Dubai's exports and re-exports hit record highs as the price of gold surges.
Gold adds shine to Dubai trade figures
Soaring gold prices have helped Dubai record a substantial increase in international trade.
The value of exports and re-exports handled by the Dubai Chamber of Commerce and Industry passing through the emirate's ports and airports rose 16.4 per cent to Dh120.2 billion (US$32.72bn) in the first half of the year compared with the same period last year.
"The trade sector plays such a major role in the overall health of Dubai's economy that this is certainly a strong indicator the economy is on track to meet its forecast percentage growth this year," said Hamad Buamim, the director general of the Dubai Chamber.
Exports and re-exports combined were worth Dh211bn last year, according to a report from Dubai Exports, putting the emirate on course to beat last year's sales.
Much of the increase is the result of a high price of gold, which accounted for 60 per cent of Dubai's direct exports last year, the report said.
The price of the yellow metal has risen throughout the year to a record high of $1,671.30 per troy ounce yesterday, following months of uncertainty over the health of public finances in the US and Europe.
Gold is traditionally considered a haven by investors and has seen its value double since the collapse of investment bank Lehman Brothers in September 2008.
The Dubai Chamber issued 344,067 certificates of origin, which are used in international trade to signify goods produced locally, in the first half, an increase of 8 per cent on the same time last year.
Efforts to develop the emirate's manufacturing capabilities led to the sector accounting for 13.2 per cent of Dubai's GDP last year, according to the Dubai Statistics Centre.
The gathering pace of economic recovery is bolstering demand among international trading partners and profitability among their supplier based in Dubai, said Jarmo Kotilaine, the chief economist at National Commercial Bank.
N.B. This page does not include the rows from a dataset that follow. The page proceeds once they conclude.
(* ===== verification/TurnStore.v ===== *)
(** The updates and claims of [turn_store.py]: what each operation of [TurnStore] derives
    from the turns on file, and the claims that keep two turns from taking one message.

    Session storage, which the cleanup of a redaction walks, and the Matrix resolver are
    left out; what they return is an argument. *)
From S2P Require Import Prelude Mappings Json Models Database TurnOrigin.
From S2P Require Import TurnRecord TurnMerge TurnCodec TurnLedger LedgerCache.

(** * Records *)

(** [existing_records[key]] *)
Definition item {A} (key : string) (m : mapping A) : outcome A :=
  match map_get key m with Some a => Ok a | None => Raise KeyError end.

(** Equality of records; a mapping that is left alone keeps its order. *)
#[export] Instance source_metadata_eq_dec : EqDecision SourceEventMetadata.
Proof. solve_decision. Defined.

#[export] Instance revision_replay_eq_dec : EqDecision RevisionReplay.
Proof. solve_decision. Defined.

#[export] Instance turn_record_eq_dec : EqDecision TurnRecord.
Proof. solve_decision. Defined.

(** [TurnRecord.create([source_event_id], completed=False)] *)
Definition new_turn (source_event_id : string) : outcome TurnRecord :=
  create_turn_record
    {| ti_source_event_ids := [source_event_id]; ti_discovery_event_ids := [];
       ti_redacted_source_event_ids := []; ti_pending_redaction_cleanup_event_ids := [];
       ti_anchor_event_id := None; ti_response_event_id := None; ti_completed := false;
       ti_visible_echo_event_id := None; ti_visible_echo_is_fallback := None;
       ti_source_event_prompts := None; ti_source_event_revisions := None;
       ti_revision_replay := None; ti_suppressed_source_event_revisions := None;
       ti_latest_edit_receipt_order := None; ti_user_stop_receipt_order := None;
       ti_user_stop_settled_receipt_order := None; ti_source_event_metadata := None;
       ti_response_owner := None; ti_requester_id := None; ti_correlation_id := None;
       ti_command_execution_started := false; ti_command_result_text := None;
       ti_history_scope := None; ti_conversation_target := None; ti_timestamp := zero_float |}.

Definition set_tn_pending_redaction_cleanup_event_ids (x : list string) (r : TurnRecord) : TurnRecord :=
  {| tn_source_event_ids := tn_source_event_ids r;
     tn_discovery_event_ids := tn_discovery_event_ids r;
     tn_redacted_source_event_ids := tn_redacted_source_event_ids r;
     tn_pending_redaction_cleanup_event_ids := x;
     tn_anchor_event_id := tn_anchor_event_id r;
     tn_response_event_id := tn_response_event_id r;
     tn_completed := tn_completed r;
     tn_visible_echo_event_id := tn_visible_echo_event_id r;
     tn_visible_echo_is_fallback := tn_visible_echo_is_fallback r;
     tn_source_event_prompts := tn_source_event_prompts r;
     tn_source_event_revisions := tn_source_event_revisions r;
     tn_revision_replay := tn_revision_replay r;
     tn_suppressed_source_event_revisions := tn_suppressed_source_event_revisions r;
     tn_latest_edit_receipt_order := tn_latest_edit_receipt_order r;
     tn_user_stop_receipt_order := tn_user_stop_receipt_order r;
     tn_user_stop_settled_receipt_order := tn_user_stop_settled_receipt_order r;
     tn_source_event_metadata := tn_source_event_metadata r;
     tn_response_owner := tn_response_owner r;
     tn_requester_id := tn_requester_id r;
     tn_correlation_id := tn_correlation_id r;
     tn_command_execution_started := tn_command_execution_started r;
     tn_command_result_text := tn_command_result_text r;
     tn_history_scope := tn_history_scope r;
     tn_conversation_target := tn_conversation_target r;
     tn_timestamp := tn_timestamp r |}.

(** [canonicalize_turn_record(r, …, timestamp=0.0)]: the ledger stamps it with the clock. *)
Definition canonicalize_unstamped (r : TurnRecord) : outcome TurnRecord :=
  canonicalize_turn_record (set_tn_timestamp zero_float r).

(** [_has_redaction_cleanup_context] *)
Definition has_redaction_cleanup_context (r : TurnRecord) : bool :=
  negb (bool_decide (tn_requester_id r = None)) && negb (bool_decide (tn_history_scope r = None))
  && negb (bool_decide (tn_conversation_target r = None)).

(** [_merged_redaction_markers] *)
Definition merged_redaction_markers (candidate merged_record : TurnRecord)
    (compatible_existing_records : list TurnRecord) : list string * list string :=
  let redacted := tn_redacted_source_event_ids candidate
                  ++ mjoin (map tn_redacted_source_event_ids compatible_existing_records) in
  let pending := tn_pending_redaction_cleanup_event_ids candidate
                 ++ mjoin (map tn_pending_redaction_cleanup_event_ids compatible_existing_records) in
  (filter (λ e, e ∈ redacted) (indexed_event_ids merged_record),
   filter (λ e, e ∈ pending) (indexed_event_ids merged_record)).

(** [_latest_edit_receipt_order] and the two like it: the greatest order that is known. *)
Definition latest_order (a b : option Z) : option Z :=
  match a, b with
  | Some x, Some y => Some (Z.max x y)
  | Some x, None => Some x
  | None, _ => b
  end.

Definition or_else {A} (a b : option A) : option A := match a with Some _ => a | None => b end.

(** [a or b] of two mappings that may be [None]. *)
Definition mapping_or_else {A} (a b : option (mapping A)) : option (mapping A) :=
  match a with Some (_ :: _) => a | _ => b end.

(** [_backfill_missing_turn_facts] *)
Definition backfill_missing_turn_facts (authority recovery : TurnRecord) : outcome TurnRecord :=
  outcome_bind (sanitize_revision_replay recovery (Some authority) []) (λ recovery,
  outcome_bind (sanitize_revision_replay authority (Some recovery) []) (λ authority,
  canonicalize_turn_record
    {| tn_source_event_ids := tn_source_event_ids authority;
       tn_discovery_event_ids := tn_discovery_event_ids authority ++ tn_discovery_event_ids recovery;
       tn_redacted_source_event_ids :=
         tn_redacted_source_event_ids authority ++ tn_redacted_source_event_ids recovery;
       tn_pending_redaction_cleanup_event_ids :=
         tn_pending_redaction_cleanup_event_ids authority
         ++ tn_pending_redaction_cleanup_event_ids recovery;
       tn_anchor_event_id := tn_anchor_event_id authority;
       tn_response_event_id :=
         text_or_else (tn_response_event_id authority) (tn_response_event_id recovery);
       tn_completed := tn_completed authority;
       tn_visible_echo_event_id :=
         text_or_else (tn_visible_echo_event_id authority) (tn_visible_echo_event_id recovery);
       tn_visible_echo_is_fallback :=
         or_else (tn_visible_echo_is_fallback authority) (tn_visible_echo_is_fallback recovery);
       tn_source_event_prompts :=
         or_else (tn_source_event_prompts authority) (tn_source_event_prompts recovery);
       tn_source_event_revisions :=
         mapping_or_else (tn_source_event_revisions authority) (tn_source_event_revisions recovery);
       tn_revision_replay := tn_revision_replay authority;
       tn_suppressed_source_event_revisions := tn_suppressed_source_event_revisions authority;
       tn_latest_edit_receipt_order :=
         latest_order (tn_latest_edit_receipt_order authority) (tn_latest_edit_receipt_order recovery);
       tn_user_stop_receipt_order :=
         latest_order (tn_user_stop_receipt_order authority) (tn_user_stop_receipt_order recovery);
       tn_user_stop_settled_receipt_order :=
         latest_order (tn_user_stop_settled_receipt_order authority)
           (tn_user_stop_settled_receipt_order recovery);
       tn_source_event_metadata :=
         or_else (tn_source_event_metadata authority) (tn_source_event_metadata recovery);
       tn_response_owner := text_or_else (tn_response_owner authority) (tn_response_owner recovery);
       tn_requester_id := text_or_else (tn_requester_id authority) (tn_requester_id recovery);
       tn_correlation_id := text_or_else (tn_correlation_id authority) (tn_correlation_id recovery);
       tn_command_execution_started :=
         tn_command_execution_started authority || tn_command_execution_started recovery;
       tn_command_result_text :=
         text_or_else (tn_command_result_text authority) (tn_command_result_text recovery);
       tn_history_scope := or_else (tn_history_scope authority) (tn_history_scope recovery);
       tn_conversation_target :=
         or_else (tn_conversation_target authority) (tn_conversation_target recovery);
       tn_timestamp := tn_timestamp authority |})).

(** * Redactions *)

(** [_any_source_redacted] of one event, once the ledger is loaded. *)
Definition source_redacted (st : LedgerState) (e : string) : bool :=
  match map_get e (ls_responses st) with
  | Some h =>
      let r := hd_record h in
      bool_decide (e ∈ tn_redacted_source_event_ids r)
      || (bool_decide (e ∈ tn_source_event_ids r) && negb (bool_decide (e ∈ replay_source_event_ids r)))
  | None => false
  end.

Definition any_source_redacted (st : LedgerState) (source_event_ids : list string) : outcome bool :=
  match source_event_ids with
  | [] => Ok false
  | _ :: _ => require_loaded st (existsb (source_redacted st) source_event_ids)
  end.

(** [is_revision_redacted] *)
Definition is_revision_redacted (st : LedgerState) (revision_id : string) : outcome bool :=
  any_source_redacted st [revision_id].

(** The revisions a candidate and its authority know of. *)
Definition known_revisions (candidate : TurnRecord) (authority : option TurnRecord) : list string :=
  remove_dups (replayed_ids candidate ++ map snd (or_empty (tn_source_event_revisions candidate)).*2
    ++ match authority with Some a => replayed_ids a | None => [] end).

(** [_sanitize_candidate] *)
Definition sanitize_candidate (st : LedgerState) (candidate : TurnRecord)
    (authority : option TurnRecord) : outcome TurnRecord :=
  sanitize_revision_replay candidate authority
    (filter (λ e, source_redacted st e = true) (known_revisions candidate authority)).

(** * Updates *)

(** One call of [update_handled_turn]: the events it looks up, and what it derives from the
    records they have.  The derivation runs again after a conflicting write, and may read
    the records in memory. *)
Record ledger_update := {
  lu_events : list string;
  lu_derive : LedgerState → mapping TurnRecord → outcome (option TurnRecord);
}.

Definition update_to (events : list string)
    (derive : LedgerState → mapping TurnRecord → outcome TurnRecord) : ledger_update :=
  {| lu_events := events;
     lu_derive := λ st existing, outcome_bind (derive st existing) (λ r, Ok (Some r)) |}.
"You had far less disruptions in the operations of existing companies [this year]. At the trough of the credit crunch, you had companies struggle with their payments and operations were suspended," he said.
"Volumes have gone up with big Indian and Chinese markets. India is particularly important for Dubai, and the growth has been strong," Mr Kotilaine added.
However, he warned the worsening macroeconomic picture in Europe and the US could spell a soft patch for exporters during the latter half of the year, with many commodities down from price highs earlier in the year.